## Exercise instructions
Copy the records below word for word. Stop after the line that contains "(w' = w /\ (status".

[[ Input data, beginning ]]

(** The same for the single-voice [/tts]: the engine is the loaded one,
    the voice is fixed and the speed is in range. *)
Lemma app_tts_cases (e : env) (w : world App.slot) r w' :
  serve (App.text_to_speech e) w = (r, w') ->
  (w' = w /\ (status r = 400 \/ status r = 500)) \/
  (exists d s p n,
      globals w = Some p /\
      request_json w = JsonValue (JDict d) /\
      lookup (lit "text") d = Some (JStr s) /\
      strip s <> [] /\ Z.of_nat (length s) <= 5000 /\
      as_number (speed_of d) = Some n /\ out_of_range n = false /\
      after_engine (mkCall p (JStr s) (JStr App.VOICE) (speed_of d))
        (sent_as_file e (Lit App.VOICE)) w r w').
Proof.
  intros H. destruct w as [g rj fs lg].
  pose proof H as Hrun.
  unfold App.text_to_speech in H. explore H;
    try (inversion H; subst; left; split; [reflexivity | simpl; auto]).
  all: right; subst.
  all: match goal with
       | Ht : lookup (lit "text") ?d = Some (JStr ?s),
         Hs : is_nil (strip ?s) = false,
         Hl : (5000 <? _) = false,
         Hn : as_number _ = Some ?n,
         Hlow : num_lt ?n _ = false,
         Hhigh : num_lt _ ?n = false,
         Hr : serve _ (mkWorld (Some ?p) _ _ _) = _ |- _ =>
           assert (Hrange : out_of_range n = false)
             by (unfold out_of_range; now rewrite Hlow, Hhigh);
           exists d, s, p, n;
           repeat split;
           [ exact Ht | now apply is_nil_false | now apply Z.ltb_ge
           | exact Hn | exact Hrange | ];
           match type of Hr with
           | serve _ ?w0 = _ =>
               pose proof (app_tts_accepted e w0 p eq_refl d eq_refl s Ht
                             (proj1 (is_nil_false _) Hs)
                             (proj1 (Z.ltb_ge _ _) Hl) n Hn Hrange) as Hacc
           end;
           rewrite Hr in Hacc; exact Hacc
       end.
Qed.

(** [/tts/british] never reaches [text_to_speech]: the assignment to
    [request.json] raises, and the handler's own [except] answers. *)
Lemma british_tts_cases (e : env) (w : world KakoraServerLock.pool) r w' :
  serve (KakoraServerLock.british_tts e) w = (r, w') ->
  status r = 500 /\ globals w' = globals w /\ files w' = files w /\
  engine_log w' = engine_log w.
Proof.
  intros H. destruct w as [g rj fs lg].
  unfold KakoraServerLock.british_tts in H. explore H;
    inversion H; subst; simpl; auto.
Qed.

(* ================================================================== *)
(** * Assembling the waveform *)
(* ================================================================== *)

Lemma final_audio_concat (audio_segments : list chunk) :
  audio_segments <> [] -> final_audio audio_segments = concat audio_segments.
Proof.
  intros Hne. unfold final_audio.
  destruct audio_segments as [|c [|c' rest]].
  - now contradiction Hne.
  - simpl. now rewrite app_nil_r.
  - replace (Z.of_nat (length (c :: c' :: rest)) =? 1) with false;
      [reflexivity|].
    symmetry. apply Z.eqb_neq. simpl length. lia.
Qed.



(** The audio a successful request carries is that concatenation: in the
    file [/tts] writes and in the payload of [/tts_base64]. *)
Lemma sent_audio_is_concatenation (e : env) :
  (forall (w : world KakoraServerLock.pool) r w',
      serve (KakoraServerLock.text_to_speech e) w = (r, w') ->
      status r = 200 ->
      exists c segs,
        engine_log w' = c :: engine_log w /\
        run (call_engine c) (call_text c) (call_voice c) (call_speed c)
          = Yields segs /\
        files w' = (tmp_name e, Some (WavOf (concat segs) 24000)) :: files w)
  /\
  (forall (w : world App.slot) r w',
      serve (App.text_to_speech e) w = (r, w') ->
      status r = 200 ->
      exists c segs,
        engine_log w' = c :: engine_log w /\
        run (call_engine c) (call_text c) (call_voice c) (call_speed c)
          = Yields segs /\
        files w' = (tmp_name e, Some (WavOf (concat segs) 24000)) :: files w).
Proof.
  split; intros w r w' Hrun Hok.
  - apply ksl_tts_cases in Hrun as [[_ [H|H]]|(d & s & a & p & _ & _ & _ & _ & _ & _ & Hafter)];
      try (rewrite H in Hok; discriminate).
    apply after_engine_file in Hafter
      as (Hlog & _ & _ & _ & [[H _]|(segs & Hsegs & Hne & _ & Hfiles)]);
      [rewrite H in Hok; discriminate|].
    eexists _, segs. repeat split; [exact Hlog | exact Hsegs |].
    rewrite Hfiles.
    now rewrite (final_audio_concat segs Hne).
  - apply app_tts_cases in Hrun as [[_ [H|H]]|(d & s & p & n & _ & _ & _ & _ & _ & _ & _ & Hafter)];
      try (rewrite H in Hok; discriminate).
    apply after_engine_file in Hafter
      as (Hlog & _ & _ & _ & [[H _]|(segs & Hsegs & Hne & _ & Hfiles)]);
      [rewrite H in Hok; discriminate|].
    eexists _, segs. repeat split; [exact Hlog | exact Hsegs |].
    rewrite Hfiles.
    now rewrite (final_audio_concat segs Hne).
Qed.

(* ================================================================== *)
(** * No audio *)
(* ================================================================== *)

(** C6. A request that passed validation has made an engine call; when
    draining that call gives no chunk, the response is the error
    [No audio generated] with status 500, in the three synthesis
    handlers: neither a success without audio nor a client error. *)
Theorem no_audio_is_internal_error (e : env) (c : engine_call) :
  run (call_engine c) (call_text c) (call_voice c) (call_speed c)
    = Yields [] ->
  (forall (w : world KakoraServerLock.pool) r w',
      serve (KakoraServerLock.text_to_speech e) w = (r, w') ->
      engine_log w' = c :: engine_log w ->
      r = NoAudioGenerated /\ status r = 500) /\
  (forall (w : world KakoraServerLock.pool) r w',
      serve (KakoraServerLock.text_to_speech_base64 e) w = (r, w') ->
      engine_log w' = c :: engine_log w ->
      r = NoAudioGenerated /\ status r = 500) /\
  (forall (w : world App.slot) r w',
      serve (App.text_to_speech e) w = (r, w') ->
      engine_log w' = c :: engine_log w ->
      r = NoAudioGenerated /\ status r = 500).
Proof.
  intros Hsilent. split; [|split]; intros w r w' Hrun Hlog;
    (assert (r = NoAudioGenerated) as ->; [|split; reflexivity]).
  - apply ksl_tts_cases in Hrun
      as [[-> _]|(d & s & a & p & _ & _ & _ & _ & _ & _ & Hafter)].
    + now apply list_neq_cons in Hlog.
    + apply after_engine_file in Hafter as (Hcall & _ & _ & Hnone & _).
      rewrite Hcall in Hlog. injection Hlog as <-. now apply Hnone.
  - apply ksl_b64_cases in Hrun
      as [[-> _]|(d & s & a & p & _ & _ & _ & _ & _ & Hafter)].
    + now apply list_neq_cons in Hlog.
    + apply after_engine_base64 in Hafter as (-> & Hnone & _).
      simpl in Hlog. injection Hlog as <-. now apply Hnone.
  - apply app_tts_cases in Hrun
      as [[-> _]|(d & s & p & n & _ & _ & _ & _ & _ & _ & _ & Hafter)].
    + now apply list_neq_cons in Hlog.
    + apply after_engine_file in Hafter as (Hcall & _ & _ & Hnone & _).
      rewrite Hcall in Hlog. injection Hlog as <-. now apply Hnone.
Qed.

Lemma no_audio_is_internal_error_witness :
  run silent_engine hello (JStr (lit "af_heart")) (JNum (Fin 1)) = Yields [] /\
  fst (serve (KakoraServerLock.text_to_speech sample_env)
         (british_only silent_engine body_hello)) = NoAudioGenerated /\
  fst (serve (KakoraServerLock.text_to_speech_base64 sample_env)
         (british_only silent_engine body_hello)) = NoAudioGenerated /\
  fst (serve (App.text_to_speech sample_env)
         (single_voice silent_engine body_hello)) = NoAudioGenerated.
Proof.
  pose proof (no_audio_is_internal_error sample_env
                (mkCall silent_engine hello (JStr (lit "af_heart"))
                   (JNum (Fin 1))) eq_refl) as (Hk & Hb & Ha).
  split; [reflexivity|]. split; [|split].
  - apply (Hk (british_only silent_engine body_hello) _ _
             (surjective_pairing _)).
    reflexivity.
  - apply (Hb (british_only silent_engine body_hello) _ _
             (surjective_pairing _)).
    reflexivity.
  - apply (Ha (single_voice silent_engine body_hello) _ _
             (surjective_pairing _)).
    reflexivity.
Defined.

[[ Input data, end ]]

## Completed task
(** The same for the single-voice [/tts]: the engine is the loaded one,
    the voice is fixed and the speed is in range. *)
Lemma app_tts_cases (e : env) (w : world App.slot) r w' :
  serve (App.text_to_speech e) w = (r, w') ->
  (w' = w /\ (status r = 400 \/ status r = 500)) \/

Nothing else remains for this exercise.